41, Nostres.—C.-à-d. chrétien comme nous. Il s’agit ici de Tertullien, dans ce passage si connu et si souvent cité dans les discussions théologiques: «Quis negat Deus esse corpus, etsi spiritus sit? (Qui peut nier que bien qu’esprit, Dieu n’ait aussi un corps?)» ce qui, à tout prendre, n’est qu’une assertion de rhéteur qui n’éclaire en rien la question.
280,
1, Curant.—Cicéron, De Nat. deor., III, 35.—Ce que ce même auteur a encore exprimé sous cette autre forme plus connue: «De minimis, non curat prætor (le préteur [magistrat romain qui, dans les provinces, était investi de tous les pouvoirs] ne s’occupe pas des détails)»; maxime favorite de bien des paresseux et de bien des ignorants, portés à en faire l’excuse de leur paresse et de leur ignorance, par une application abusive et aussi une traduction fautive, pour être trop littérale, son vrai sens étant: Le préteur ne se laisse ni absorber ni arrêter par les détails, une fois sa décision prise et l’action en train.
26, S. Paul.—Ep. aux Romains, I, 22 et 23.
34, Faustine.—Hérodien, IV.—C’est par ironie que Montaigne l’appelle «honneste femme»; ses débauches n’étaient ignorées, dans l’empire, que de Marc-Aurèle, son mari.
35, Cheuremorte.—Porter quelqu’un ainsi, c’est le porter sur le dos, ses bras entourant le cou, ses jambes, que l’on soutient, enserrant le corps de celui qui porte.
282,
9, Offre.—Plutarque, Apophth. des Lacédémoniens.
10, Douzaines.—La Bruyère a exprimé la même pensée: «Faites donc seulement une goutte d’eau», dit-il, au lieu de: «Il ne sçauroit forger vn ciron»; seulement l’assertion de Montaigne est toujours vraie, tandis que les progrès de la science ont réduit à néant le défi de La Bruyère.

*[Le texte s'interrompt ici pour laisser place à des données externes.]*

(** X27.  A poll iteration only appends to the notified events, leaves
    the monitored addresses alone, and every event it notifies was
    accepted by [_should_process], is the parse of a record of the reply
    and has a version above the last-seen version of the start. *)
Theorem poll_notifies_only_accepted_events
    (self : monitor) (reply : result (list dict)) :
  exists new,
    notified (TransactionMonitor._poll_transactions fromtimestamp_error self reply)
    = notified self ++ new
    /\ Forall (fun event =>
                 _should_process self event = Ok true
                 /\ default 0 (_last_version self) < version event
                 /\ exists tx_data transactions,
                      reply = Ok transactions
                      /\ tx_data ∈ transactions
                      /\ _parse_transaction tx_data = Some event) new
    /\ _monitored_addresses
         (TransactionMonitor._poll_transactions fromtimestamp_error self reply)
       = _monitored_addresses self.
Proof.
  destruct reply as [transactions|e]; cbn.
  - destruct (poll_loop_notified transactions self) as (new & Hn & Hall).
    exists new. split; [exact Hn |]. split.
    + eapply Forall_impl; [exact Hall |]. cbn.
      intros ev (H1 & H2 & tx & Htx & Hp). eauto 10.
    + apply poll_loop_last_version.
  - exists []. rewrite app_nil_r. by repeat split.
Qed.
(** C10.  In the batch loop, a status that is neither [processing] nor
    [finished] (for one, [error]) reaches the status tests and matches
    none: nothing on the page changes, the progress element and the
    error element stay as they were, no timer is set and no further
    status request is made. *)
Theorem batch_unhandled_halts (batchId : option jsstring) (total : nat)
  (s : JobStatus) (rest : list status_reply) (p : page) :
  is_status s (u "processing") = false ->
  is_status s (u "finished") = false ->
  pending (CheckBatchProgress batchId total) p = false ->
  let p' := exec (monitorBatchProgress batchId total (StatusOk s :: rest)) p in
  p' = unhandled_written batchId s p
  /\ events_since p p' = stopped batchId s
  /\ batchProgress p' = batchProgress p
  /\ urlError_text p' = urlError_text p
  /\ urlError_display p' = urlError_display p
  /\ timers p' = timers p
  /\ pending (CheckBatchProgress batchId total) p' = false.
Proof.
  intros H1 H2 Hn p'.
  assert (Hp' : p' = unhandled_written batchId s p).
  { subst p'. unfold monitorBatchProgress, exec, modify. cbv beta iota.
    unfold snd, checkBatchProgress_loop, polling_loop.
    fold (exec (checkBatchProgress batchId total (StatusOk s)) p).
    rewrite (checkBatchProgress_unhandled batchId total s p H1 H2).
    apply timer_runs_idle.
    replace (timers (unhandled_written batchId s p)) with (timers p)
      by now destruct p.
    now apply not_pending. }
  assert (Hev : events_since p p' = stopped batchId s).
  { apply events_since_log. rewrite Hp'. now destruct p. }
  rewrite Hev. rewrite Hp'. repeat split; try now destruct p.
  all: unfold pending in *; now destruct p.
Qed.

Lemma batch_unhandled_halts_witness :
  let batchId := Some (u "batch-1") in
  let s := error_status "boom" in
  let rest := [StatusOk (status_with "finished")] in
  let p := polling_page in
  let p' := exec (monitorBatchProgress batchId 3 (StatusOk s :: rest)) p in
  p' = unhandled_written batchId s p
  /\ events_since p p' = stopped batchId s
  /\ batchProgress p' = batchProgress p
  /\ urlError_text p' = urlError_text p
  /\ urlError_display p' = urlError_display p
  /\ timers p' = timers p
  /\ pending (CheckBatchProgress batchId 3) p' = false.
Proof.
  apply (batch_unhandled_halts (Some (u "batch-1")) 3 (error_status "boom")
           [StatusOk (status_with "finished")] polling_page);
    vm_compute; reflexivity.
Defined.

(** ** fetchVideoInfo *)

Lemma displayFormats_grid (fs : list Format) (p : page) :
  fold_left
    (fun q format => set_formatGrid (formatGrid q ++ [mkFormatItem format false]) q)
    fs p
  = set_formatGrid (formatGrid p ++ map unselected fs) p.
Proof.
  revert p. induction fs as [|f fs IH]; intros p; simpl.
  - rewrite app_nil_r. now destruct p.
  - rewrite IH. destruct p; simpl. now rewrite <- app_assoc.
Qed.

Lemma fetchVideoInfo_ok (d : VideoInfo) (p : page) :
  nonempty (trim (urlInput p)) = true ->
  exec (fetchVideoInfo (InfoOk d)) p = info_written d p.
Proof.
  intros H.
  unfold fetchVideoInfo, exec, bind, gets. cbv beta iota. rewrite H.
  unfold try_finally, try_catch, displayVideoInfo, displayFormats, bind, emit,
    modify, ret.
  cbv beta iota zeta delta [negb snd]. rewrite displayFormats_grid.
  now destruct p.
Qed.

(** C5, against the code: the format chosen from the earlier result is
    still the selected one, though the new result does not offer it. *)
Lemma selection_survives_fetch :
  ~ fetch_clears_selection other_info polling_page.
Proof.
  intros (_ & _ & H). vm_compute in H. discriminate H.
Qed.

(** C5, amended.  A successful metadata fetch (the URL field holding
    more than blanks) replaces [currentVideoInfo] by the returned data
    and rebuilds the format grid from the returned formats, none of them
    marked selected; [selectedFormat] is not written. *)
Theorem fetch_replaces_metadata (d : VideoInfo) (p : page) :
  nonempty (trim (urlInput p)) = true ->
  let p' := exec (fetchVideoInfo (InfoOk d)) p in
  currentVideoInfo p' = Some d
  /\ formatGrid p' = map unselected (formats d)
  /\ map item_format (formatGrid p') = formats d
  /\ forallb (fun it => negb (selected it)) (formatGrid p') = true
  /\ videoTitle p' = title d
  /\ selectedFormat p' = selectedFormat p.
Proof.
  intros H p'. subst p'. rewrite (fetchVideoInfo_ok d p H).
  replace (formatGrid (info_written d p)) with (map unselected (formats d))
    by now destruct p.
  repeat split; try now destruct p.
  - rewrite map_map. simpl. apply map_id.
  - induction (formats d); simpl; auto.
Qed.

Lemma fetch_replaces_metadata_witness :
  let d := other_info in
  let p := polling_page in
  let p' := exec (fetchVideoInfo (InfoOk d)) p in
  currentVideoInfo p' = Some d
  /\ formatGrid p' = map unselected (formats d)
  /\ map item_format (formatGrid p') = formats d
  /\ forallb (fun it => negb (selected it)) (formatGrid p') = true
  /\ videoTitle p' = title d
  /\ selectedFormat p' = selectedFormat p.
Proof.
  apply (fetch_replaces_metadata other_info polling_page).
  vm_compute. reflexivity.
Defined.
(** * Guardrail deployment and model benchmarking scripts

    A shallow embedding of [scripts/deploy_guardrails.py],
    [scripts/test_bedrock_models.py], [lambda_function.py],
    [scripts/validate_prompts.py] and the two simplified scripts.

    Conventions used throughout:
    - a Python [str] is a Rocq [string]; a character is read as the code
      point of the same number (0..255);
    - a Python [int] is [Z]; in the benchmark harness ([ModelTester]) a
      [float] is the exact rational ([Q]) it approximates, and a true
      division raises where CPython finds the quotient too large for a
      float; in the selection step ([Selection]), the Lambda handler
      and the prompt templates a [float] is an IEEE 754 binary64 value
      ([Binary64]);
    - a raised exception is the text [str(e)] carried by [Raise];
    - the remote services (the boto3 clients) are not part of the
      repository: every answer they give is supplied by an explicit
      environment, every call made to them is written to a log. *)

From Stdlib Require Import ZArith QArith Qround Qminmax Lia Lqa.
From Stdlib Require Import String Ascii List Bool Permutation SpecFloat.
From stdpp Require Import base gmap strings.
Import ListNotations.

Local Open Scope string_scope.

(** ** Results of calls that may raise *)

Inductive result (A : Type) : Type :=
| Ok (a : A)
| Raise (msg : string).
Arguments Ok {A} a.
Arguments Raise {A} msg.

Definition bind {A B} (r : result A) (k : A -> result B) : result B :=
  match r with
  | Ok a => k a
  | Raise msg => Raise msg
  end.

(** ** The Python built-ins the scripts use *)

Module Py.

Definition code (c : ascii) : N := N_of_ascii c.

Definition between (lo hi : N) (c : ascii) : bool :=
  ((lo <=? code c) && (code c <=? hi))%N.

(** [c.isspace()] *)
Definition isspace (c : ascii) : bool :=
  between 9 13 c || between 28 32 c
  || (code c =? 133)%N || (code c =? 160)%N.

(** [c.isupper()] and [c.islower()] on one character *)
Definition char_isupper (c : ascii) : bool :=
  between 65 90 c
  || (between 192 222 c && negb (code c =? 215)%N).

Definition char_islower (c : ascii) : bool :=
  between 97 122 c
  || (code c =? 170)%N || (code c =? 181)%N || (code c =? 186)%N
  || (between 223 255 c && negb (code c =? 247)%N).

Definition char_lower (c : ascii) : ascii :=
  if char_isupper c then ascii_of_N (code c + 32) else c.

(** [s.lower()] *)
Fixpoint lower (s : string) : string :=
  match s with
  | EmptyString => EmptyString
  | String c s' => String (char_lower c) (lower s')
  end.

(** [sub in s] *)
Fixpoint contains (sub s : string) : bool :=
  String.prefix sub s
  || match s with
     | EmptyString => false
     | String _ s' => contains sub s'
     end.

(** [s.count(c)] for a one-character pattern *)
Fixpoint count_char (c : ascii) (s : string) : nat :=
  match s with
  | EmptyString => O
  | String d s' => (if Ascii.eqb c d then 1 else 0) + count_char c s'
  end.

10, Trismegiste.—Hermès Trismégiste; personnage fabuleux que les Égyptiens et, d’après eux, les Grecs, regardaient comme le père de toutes les sciences, le législateur et le bienfaiteur de l’Égypte, et que l’on place dans le XXe siècle. Il existait sous son nom quarante-deux livres sacrés, appelés «livres hermétiques», confiés aux prêtres seuls et qui contenaient toute l’encyclopédie religieuse et scientifique des premiers temps de l’Égypte.